Now, the “top-down” perspective often criticizes Pandas for its sometimes inconsistent API or its historical quirks (like the way it handled missing values via np.nan, a legacy of being built on top of NumPy). These criticisms have merit. Reading complex, heavily overloaded Pandas code can be challenging. And newer libraries like Polars have emerged, learning from Pandas’ history to offer a cleaner, potentially more consistent API designed from the ground up. I understand the appeal, though habit keeps me reaching for Pandas often.

But this slight digression highlights the core point. Pandas exploded in popularity because it solved immediate, tangible problems effectively, even if its initial form wasn’t perfectly architected. Its “messiness” is arguably a side effect of its organic, bottom-up growth. The succinctness, despite the quirks, was a massive advantage when you were still discovering what analysis needed to be done.
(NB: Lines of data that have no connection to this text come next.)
(** * ui/Sortable: the sortable controller

    A shallow embedding of [src/ui/Sortable.ts].  The controller is a small
    state machine (Idle / Dragging) wired to DOM listeners, to the
    [SortableInteraction] object that owns one drag gesture, and to a [mitt]
    emitter.  Handlers are written in a state-and-exception monad over a
    [World] that holds the controller's fields, the live document, the
    listener registry, the promise reactions not yet run and the trace of
    every effect the handlers performed. *)

From Stdlib Require Import List ZArith String Bool Arith Lia.
Import ListNotations.
Open Scope string_scope.
Open Scope list_scope.

(** ** Values *)

(** A DOM element, by identity. *)
Definition Node := nat.

(** Index of a [SortableInteraction] object in the object store. *)
Definition Ref := nat.

(** The JavaScript values that are handed to [emitter.emit]. *)
#[local] Set Warnings "-register-all".
Inductive JsValue :=
| JUndefined
| JNull
| JElem (n : Node)
| JArray (l : list JsValue)
| JObject (fields : list (string * JsValue)).

(** [HTMLElement|null] as a JavaScript value. *)
Definition js_of_node (n : option Node) : JsValue :=
  match n with Some e => JElem e | None => JNull end.

(** [a === b] on [HTMLElement|null]. *)
Definition same_element (a b : option Node) : bool :=
  match a, b with
  | Some x, Some y => Nat.eqb x y
  | None, None => true
  | _, _ => false
  end.

(** The fields of a [MouseEvent] the controller reads. *)
Record MouseEvent := {
  target : option Node;
  relatedTarget : option Node;
  screenX : Z;
  screenY : Z;
}.

(** [interface SortableConfig], as the caller passes it. *)
Record SortableConfig := {
  items : string;
  enabled : option bool;
  handle : option string;
}.

(** [merge({handle: ""}, config)]: the configuration the controller keeps. *)
Record MergedConfig := {
  cfg_items : string;
  cfg_enabled : option bool;
  cfg_handle : string;
}.

Definition merge (config : SortableConfig) : MergedConfig :=
  {| cfg_items := items config;
     cfg_enabled := enabled config;
     cfg_handle := match handle config with Some h => h | None => "" end |}.

(** [interface SortableResult].  The type says [item : HTMLElement]; at run
    time the dragged item can be [null] (see [onInteractionStart]), so both
    fields are nullable here. *)
Record SortableResult := {
  item : option Node;
  before : option Node;
}.

Definition js_of_result (r : option SortableResult) : JsValue :=
  match r with
  | None => JUndefined
  | Some r => JObject [("item", js_of_node (item r)); ("before", js_of_node (before r))]
  end.

(** [{items: currentItems, result}], the [SortableOnChangedData] literal. *)
Definition changedData (currentItems : list Node) (result : option SortableResult) : JsValue :=
  JObject [("items", JArray (map JElem currentItems)); ("result", js_of_result result)].

(** ** Listeners and the registry *)

(** Where a listener is attached. *)
Inductive Target :=
| DocumentBody
| Window
| Elem (n : Node).

(** The callbacks the controller registers: the four bound methods of
    [this.listeners] and the intermediate listener made by each [delegate]
    call, which is a fresh closure (its token) over the root and selector. *)
Inductive Listener :=
| LMove
| LEnd
| LMouseOut
| LScroll
| LDelegate (token : nat) (root : Node) (selector : string).

Definition Registration : Type := Target * string * Listener.

Definition Target_eqb (a b : Target) : bool :=
  match a, b with
  | DocumentBody, DocumentBody => true
  | Window, Window => true
  | Elem x, Elem y => Nat.eqb x y
  | _, _ => false
  end.

Definition Listener_eqb (a b : Listener) : bool :=
  match a, b with
  | LMove, LMove => true
  | LEnd, LEnd => true
  | LMouseOut, LMouseOut => true
  | LScroll, LScroll => true
  | LDelegate t r s, LDelegate t' r' s' => Nat.eqb t t' && Nat.eqb r r' && String.eqb s s'
  | _, _ => false
  end.

Definition Registration_eqb (a b : Registration) : bool :=
  let '(t, ty, l) := a in
  let '(t', ty', l') := b in
  Target_eqb t t' && String.eqb ty ty' && Listener_eqb l l'.

(** Modelled from the spec: [on] of [../dom/events] ("plain listener
    attach/detach"), as [addEventListener]: attaching a listener that is
    already attached to the same target for the same type does nothing. *)
Definition attach (r : Registration) (reg : list Registration) : list Registration :=
  if existsb (Registration_eqb r) reg then reg else reg ++ [r].

(** Modelled from the spec: [off] of [../dom/events], as
    [removeEventListener]. *)
Definition detach (r : Registration) (reg : list Registration) : list Registration :=
  filter (fun x => negb (Registration_eqb r x)) reg.

(** The listeners attached to a target for an event type, in the order in
    which they were attached. *)
Definition listenersOf (t : Target) (ty : string) (reg : list Registration) : list Listener :=
  map snd (filter (fun x => Target_eqb t (fst (fst x)) && String.eqb ty (snd (fst x))) reg).

(** ** Collaborators *)

(** The queries of [../dom/traverse] and of the DOM, against the live
    document.  Their code is not among the sources, so they are parameters:
    the controller is verified for every implementation. *)
Class Traverse := {
  Dom : Type;
  (** [element.matches(selector)] *)
  matches : Dom -> Node -> string -> bool;
  (** [closest(element, selector)] *)
  closest : Dom -> Node -> string -> option Node;
  (** [find(selector, context)] *)
  find : Dom -> string -> Node -> list Node;
  (** [findOne(selector)] *)
  findOne : Dom -> string -> option Node;
  (** the test of the intermediate listener that [delegate] installs: does
      an event with this target, seen at [root], concern a descendant that
      matches [selector] *)
  delegated : Dom -> Node -> string -> option Node -> bool;
}.

(** The interface of [./Sortable/SortableInteraction], as the controller
    uses it.  The class is not among the sources, so it is a parameter: the
    controller is verified for every implementation whose constructor and
    methods return.  A method acts on the object and on the live document.
    [drop] and [abort] return a promise: the method itself is the
    synchronous part, and [dropSettled] / [abortSettled] is what the object
    still does until the promise fulfils (a drop fulfils with the result,
    an abort with nothing; neither is ever rejected). *)
Module SortableInteraction.
Class Impl `{Traverse} := {
  t : Type;
  new : Node -> option Node -> string -> Z -> Z -> t;
  start : t -> Dom -> t * Dom;
  onMove : Z -> Z -> t -> Dom -> t * Dom;
  onScroll : t -> Dom -> t * Dom;
  drop : Z -> Z -> t -> Dom -> t * Dom;
  dropSettled : t -> Dom -> t * Dom * SortableResult;
  abort : t -> Dom -> t * Dom;
  abortSettled : t -> Dom -> t * Dom;
  orderHasChanged : t -> Dom -> bool;
}.
End SortableInteraction.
This leads me to think about programming more broadly. For me, programming is fundamentally an engineering discipline. A programmer is a tool-wielder. If the best way to solve the problem is writing clean, well-structured code following a grand design, great. If it involves wrestling with a library’s API or finding clever workarounds to get the job done now, that’s also part of the game. The focus is on solving the problem.

Think about other foundational pieces of software. Linus Torvalds wrote Git initially to solve his specific, pressing problem of managing the Linux kernel’s source code. Satoshi Nakamoto created Bitcoin to address a specific set of ideas about decentralization and currency (whatever the exact motivation, it wasn’t purely an exercise in abstract system design).

These weren’t born from committees planning abstract interfaces; they were born from individuals or small groups tackling concrete challenges. A programmer takes a problem and solves it using the tools available, including writing code. The bottom-up approach, the journey of discovery, feels incredibly aligned with this pragmatic, problem-solving core of engineering. While top-down planning provides necessary structure, especially at scale, the initial spark often comes from that bottom-up need.